(** C1. The code breaks the claim: with Z = 79, b = 40 and the random
    factor fixed at 1, raising the energy from 5 to 10 raises the
    deflection from below 0.33 degrees to above 0.64 degrees. *)
Theorem energy_raises_deflection :
  let Math_random := λ _ : nat, 0.5 in
  let p := mkParticle 286.5 240 1.5 0 40 false [] in
  let low := (calculateTrajectory Math_random (mkRender true 0 79 5 true true) p 0).1 in
  let high := (calculateTrajectory Math_random (mkRender true 0 79 10 true true) p 0).1 in
  Rabs low < 0.33 ∧ 0.64 < Rabs high ∧ Rabs low < Rabs high.
Proof.
  intros Math_random p low high.
  assert (Hlow : Rabs low = 2 * atan (tanHalfTheta 79 5 40) * (180 / PI)).
  { unfold low. rewrite calculateTrajectory_abs by (simpl; unfold Math_random; lra).
    simpl. unfold Math_random. replace (0.9 + 0.5 * 0.2) with 1 by lra. ring. }
  assert (Hhigh : Rabs high = 2 * atan (tanHalfTheta 79 10 40) * (180 / PI)).
  { unfold high. rewrite calculateTrajectory_abs by (simpl; unfold Math_random; lra).
    simpl. unfold Math_random. replace (0.9 + 0.5 * 0.2) with 1 by lra. ring. }
  assert (Hb : Rabs 40 = 40) by (apply Rabs_pos_eq; lra).
  assert (H5 : tanHalfTheta 79 5 40 = 0.002844).
  { rewrite tanHalfTheta_closed by lra. rewrite Hb. lra. }
  assert (H10 : tanHalfTheta 79 10 40 = 0.005688).
  { rewrite tanHalfTheta_closed by lra. rewrite Hb. lra. }
  rewrite Hlow, Hhigh, H5, H10.
  destruct (degrees_bounds 0.002844) as [_ Hu]; [lra|].
  destruct (degrees_bounds 0.005688) as [Hl _]; [lra|].
  lra.
Qed.

(** C9, as stated, fails: the quotient is 227.52/80000, and the angle
    before the random factor stays below 0.33 degrees. *)
Lemma scenario_value_not_as_stated :
  tanHalfTheta 79 5 40 = (1.44 * 79 * 2) / (2 * 5 * 40 * (5000 / 25))
  ∧ tanHalfTheta 79 5 40 ≠ 227.52 / 40000
  ∧ 2 * atan (tanHalfTheta 79 5 40) * (180 / PI) < 0.33.
Proof.
  assert (Hb : Rabs 40 = 40) by (apply Rabs_pos_eq; lra).
  assert (H5 : tanHalfTheta 79 5 40 = 0.002844).
  { rewrite tanHalfTheta_closed by lra. rewrite Hb. lra. }
  split; [|split].
  - rewrite H5. lra.
  - rewrite H5. lra.
  - rewrite H5. destruct (degrees_bounds 0.002844) as [_ Hu]; lra.
Qed.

-=-=-=-=-

### THE PROBLEM
Return, from the material above, each line holding the string "mkRender".

### EXERCISE ANSWER
  let low := (calculateTrajectory Math_random (mkRender true 0 79 5 true true) p 0).1 in
  let high := (calculateTrajectory Math_random (mkRender true 0 79 10 true true) p 0).1 in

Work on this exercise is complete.